In this setup, the NVIDIA container runtime is configured with no-cgroups = true.
Patch location:
talos/patches/nvidia-no-cgroups.yaml
Example:
machine:
files:
- op: create
path: /etc/nvidia-container-runtime/config.toml
permissions: 0o644
content: |
[nvidia-container-cli]
no-cgroups = true
Without this setting, GPU workloads may fail to start with container runtime errors.
5. Kubernetes RuntimeClass for NVIDIA
Kubernetes must be instructed to use the NVIDIA runtime when running GPU workloads.

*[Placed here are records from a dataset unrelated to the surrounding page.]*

(** * trilogy: lifecycle hooks and the embedded (sql.js) backend

    A shallow embedding of
      - [src/hooks.ts]   the hook registry ([Hooks]) and [_callHook],
      - [src/util.ts]    [TrilogyError] and [invariant],
      - the compiled [Trilogy] class (constructor, [_init], [_write], [run],
        [exec], [decrement], [count], [_errorHandler], [_isValidWhere],
        [_sanitizeWhere], [_parseTablePath]),
    followed by the properties proved about them. *)

From stdpp Require Import base list strings gmap.
From Stdlib Require Import ZArith Lia Ascii DecimalString.
From Stdlib Require SpecFloat DecimalPos.

Local Open Scope string_scope.
Local Open Scope Z_scope.
Local Open Scope list_scope.

(** ** JavaScript values *)

(** Functions are compared by reference: a function value is its identity. *)
Definition FnId := nat.

(** The JavaScript values the modelled code inspects.  [VObject] is a plain
    object (what [_.isPlainObject] accepts), [VInstance] any other object
    (a [Date], a [Map], an instance of a class), [VError] an instance of
    [Error] with its [name] and [message].  Numbers are the integers: no
    fraction is ever computed with. *)
#[warnings="-register-all"]
Inductive Value : Type :=
| VUndefined
| VNull
| VBool (b : bool)
| VNumber (n : Z)
| VString (s : string)
| VSymbol (id : nat)
| VFunction (fn : FnId)
| VArray (items : list Value)
| VObject (props : list (string * Value))
| VInstance (cls : string) (props : list (string * Value))
| VError (name message : string).

(** [typeof v] *)
Definition typeof (v : Value) : string :=
  match v with
  | VUndefined => "undefined"
  | VBool _ => "boolean"
  | VNumber _ => "number"
  | VString _ => "string"
  | VSymbol _ => "symbol"
  | VFunction _ => "function"
  | VNull | VArray _ | VObject _ | VInstance _ _ | VError _ _ => "object"
  end.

This is done using a RuntimeClass.
In the infrastructure repository, the manifest is stored at:
k8s/manifests/runtimeclass-nvidia.yaml
RuntimeClass definition
apiVersion: node.k8s.io/v1
kind: RuntimeClass
metadata:
name: nvidia
handler: nvidia
GitOps note
In this setup, the RuntimeClass is applied via ArgoCD.

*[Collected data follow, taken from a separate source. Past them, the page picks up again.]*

(** * Study Assistant API: a shallow embedding of [main.py]

    The request handlers of the FastAPI service are embedded as programs
    over two kinds of outside calls (the document store and the HTTP
    translation/detection services); the text heuristics (sentence
    splitting, keyword extraction, context building) are embedded as
    executable functions on Python strings. *)

From Stdlib Require Import String Ascii NArith ZArith List Lia.
From stdpp Require Import gmap list.

Set Warnings "-register-all".

(** ** Python strings

    A Python [str] is a sequence of Unicode code points; [len], slicing,
    [strip], [split] and the [re] module all count in code points. *)

Abbreviation char := N (only parsing).
Abbreviation str := (list N) (only parsing).

(** An ASCII literal of the source, as a [str]. *)
Definition lit (s : string) : str := map N_of_ascii (list_ascii_of_string s).

Module PyStr.

Local Open Scope N_scope.

(** [Py_UNICODE_ISSPACE]: the test behind [str.strip], [str.split] and the
    [\s] class of a [str] pattern. *)
Definition isspace (c : char) : bool :=
  ((9 <=? c) && (c <=? 13)) || ((28 <=? c) && (c <=? 32))
  || (c =? 133) || (c =? 160) || (c =? 5760)
  || ((8192 <=? c) && (c <=? 8202))
  || (c =? 8232) || (c =? 8233) || (c =? 8239) || (c =? 8287)
  || (c =? 12288).

(** The character class [[.!?]]. *)
Definition is_terminator (c : char) : bool :=
  (c =? 46) || (c =? 33) || (c =? 63).

Local Close Scope N_scope.

(** [s.lstrip()] *)
Fixpoint lstrip (s : str) : str :=
  match s with
  | c :: s' => if isspace c then lstrip s' else s
  | [] => []
  end.

(** [s.rstrip()] *)
Definition rstrip (s : str) : str := rev (lstrip (rev s)).

(** [s.strip()] *)
Definition strip (s : str) : str := rstrip (lstrip s).

(** [s.split()]: maximal runs of non-whitespace, in order.  [word] is the
    run being read, most recent character first. *)
Fixpoint split_from (word : str) (s : str) : list str :=
  match s with
  | [] => match word with [] => [] | _ => [rev word] end
  | c :: s' =>
      if isspace c
      then match word with
           | [] => split_from [] s'
           | _ => rev word :: split_from [] s'
           end
      else split_from (c :: word) s'
  end.

Definition split (s : str) : list str := split_from [] s.

(** [sep.join(parts)] for parts that are all [str]. *)
Fixpoint join (sep : str) (parts : list str) : str :=
  match parts with
  | [] => []
  | [p] => p
  | p :: rest => p ++ sep ++ join sep rest
  end.

(** [l[i]] with Python's negative indices; [None] is [IndexError]. *)
Definition index {A} (l : list A) (i : Z) : option A :=
  let n := Z.of_nat (length l) in
  if decide (0 <= i < n)%Z then l !! Z.to_nat i
  else if decide (- n <= i < 0)%Z then l !! Z.to_nat (n + i)
  else None.

(** Truthiness of an [Optional[str]]: [None] and [""] are falsy. *)
Definition truthy (o : option str) : bool :=
  match o with
  | Some (_ :: _) => true
  | _ => false
  end.

End PyStr.

(** ** [re.split(r"(?<=[.!?])\s+", text)]

    The pattern matches a maximal, non-empty run of whitespace that starts
    right after one of [.], [!], [?].  [re.split] cuts the text at the
    leftmost such matches, drops the matched whitespace and keeps the pieces
    in between (the last piece runs to the end of the text). *)

Module Sentences.
Import PyStr.

(** Where the scan stands relative to the pattern. *)
Inductive scan :=
  | AfterTerminator  (* the previous character is one of . ! ? *)
  | AfterOther       (* start of text, or any other previous character *)
  | InGap.           (* inside a match of \s+ *)

Definition after (c : char) : scan :=
  if is_terminator c then AfterTerminator else AfterOther.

Avoid creating it manually withkubectlexcept for temporary debugging.
Verify:
kubectl get runtimeclass nvidia
6. NVIDIA device plugin (Kubernetes)
The NVIDIA device plugin exposes GPUs to Kubernetes as schedulable resources (e.g. nvidia.com/gpu).

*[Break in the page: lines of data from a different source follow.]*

(** * fpb: a progress-bar wrapper around ffmpeg

    A shallow embedding of the Go program (the line accumulator, the fact
    extractor, the progress model, the renderer, the prompt forwarder and
    the process supervisor) together with the properties its specification
    states about it.  The program exists in two variants: the one with the
    stderr buffer and the prompt forwarder is embedded in full; of the
    earlier one, [fpb.go], which has neither, the two functions that
    differ are embedded in [Module Legacy].

    Conventions.
    - A Go [string] is a sequence of bytes: [str := list ascii].
    - A Go [int] is 64 bits wide on every platform the program is built
      for; it is modelled by [Z], and the arithmetic that could leave the
      64-bit range wraps around ([wrap64]).
    - A Go [float64] is a primitive binary64 float.
    - [time.Time] and [time.Duration] are integers counting nanoseconds.
    - Writing to a stream, reading the clock, asking for the terminal size
      and starting a goroutine are effects on a [World], threaded through a
      small state monad. *)

From Stdlib Require Import ZArith NArith Lia Bool Ascii String Decimal List.
From Stdlib Require Import Floats.PrimFloat Floats.SpecFloat Floats.FloatOps.
From Stdlib Require Import Floats.FloatAxioms.
Import ListNotations.
Open Scope Z_scope.

(* ================================================================== *)
(** * Bytes and strings *)
(* ================================================================== *)

Definition str := list ascii.

(** A string literal, as the list of its bytes. *)
Definition B (s : string) : str := list_ascii_of_string s.
Arguments B s%_string.

Definition byte_code (c : ascii) : Z := Z.of_N (N_of_ascii c).

Definition LF : ascii := "010"%char.
Definition CR : ascii := "013"%char.
Definition ESC : ascii := "027"%char.

Definition str_eqb (a b : str) : bool :=
  if list_eq_dec ascii_dec a b then true else false.

(** [len(s)] *)
Definition len (s : str) : Z := Z.of_nat (length s).

(** [strings.HasPrefix] and [strings.HasSuffix] *)
Fixpoint HasPrefix (s p : str) : bool :=
  match p, s with
  | [], _ => true
  | c :: p', x :: s' => Ascii.eqb x c && HasPrefix s' p'
  | _ :: _, [] => false
  end.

Important note (single-node clusters)
The upstream NVIDIA device plugin chart may include node affinity rules that depend on Node Feature Discovery (NFD).
In this setup:
- NFD is not installed
- Affinity must be disabled explicitly
6.1 Device plugin Helm values
In the infrastructure repository:
k8s/nvidia-device-plugin/values.yaml
Example values:
runtimeClassName: nvidia
# Disable NFD/GFD-based scheduling requirements
affinity: null
nodeSelector:
kubernetes.io/os: linux
tolerations:
- key: "node-role.kubernetes.io/control-plane"
operator: "Exists"
effect: "NoSchedule"
- key: "CriticalAddonsOnly"
operator: "Exists"
6.2 Install or upgrade the device plugin
helm repo add nvdp https://nvidia.github.io/k8s-device-plugin
helm repo update
helm upgrade --install nvidia-device-plugin nvdp/nvidia-device-plugin -n kube-system -f k8s/nvidia-device-plugin/values.yaml
Verify scheduling
kubectl get ds -n kube-system | grep -i nvidia
kubectl get pods -n kube-system | grep -i nvidia
The DaemonSet should show DESIRED = 1.
7. Verify GPU availability in Kubernetes
Check node resources:
kubectl describe node <NODE_NAME> | grep -A10 -i nvidia.com/gpu
Expected output:
nvidia.com/gpu: 2(for two H100 GPUs)
8. Test GPU access from a pod
Run a simple CUDA container and execute nvidia-smi:
kubectl run nvidia-test --restart=Never -ti --rm --image nvcr.io/nvidia/cuda:12.5.0-base-ubuntu22.04 --overrides '{"spec": {"runtimeClassName": "nvidia"}}' nvidia-smi
If the command prints GPU information, GPU enablement is successful.
A PodSecurity warning may appear for this test pod.
This does not affect GPU functionality.
Next steps
Once GPU enablement is complete, the cluster is ready for GPU workloads such as:
- 09 – Sealed Secrets (secure secret management)
- 10 – vLLM (GPU-based inference and embeddings, requires
runtimeClassName: nvidia)
Summary
GPU enablement is complete when:
- Talos reports an NVIDIA driver version
- NVIDIA kernel modules are loaded
- Kubernetes advertises
nvidia.com/gpu nvidia-smiruns successfully inside a pod
At this point, the cluster is ready for GPU-accelerated workloads.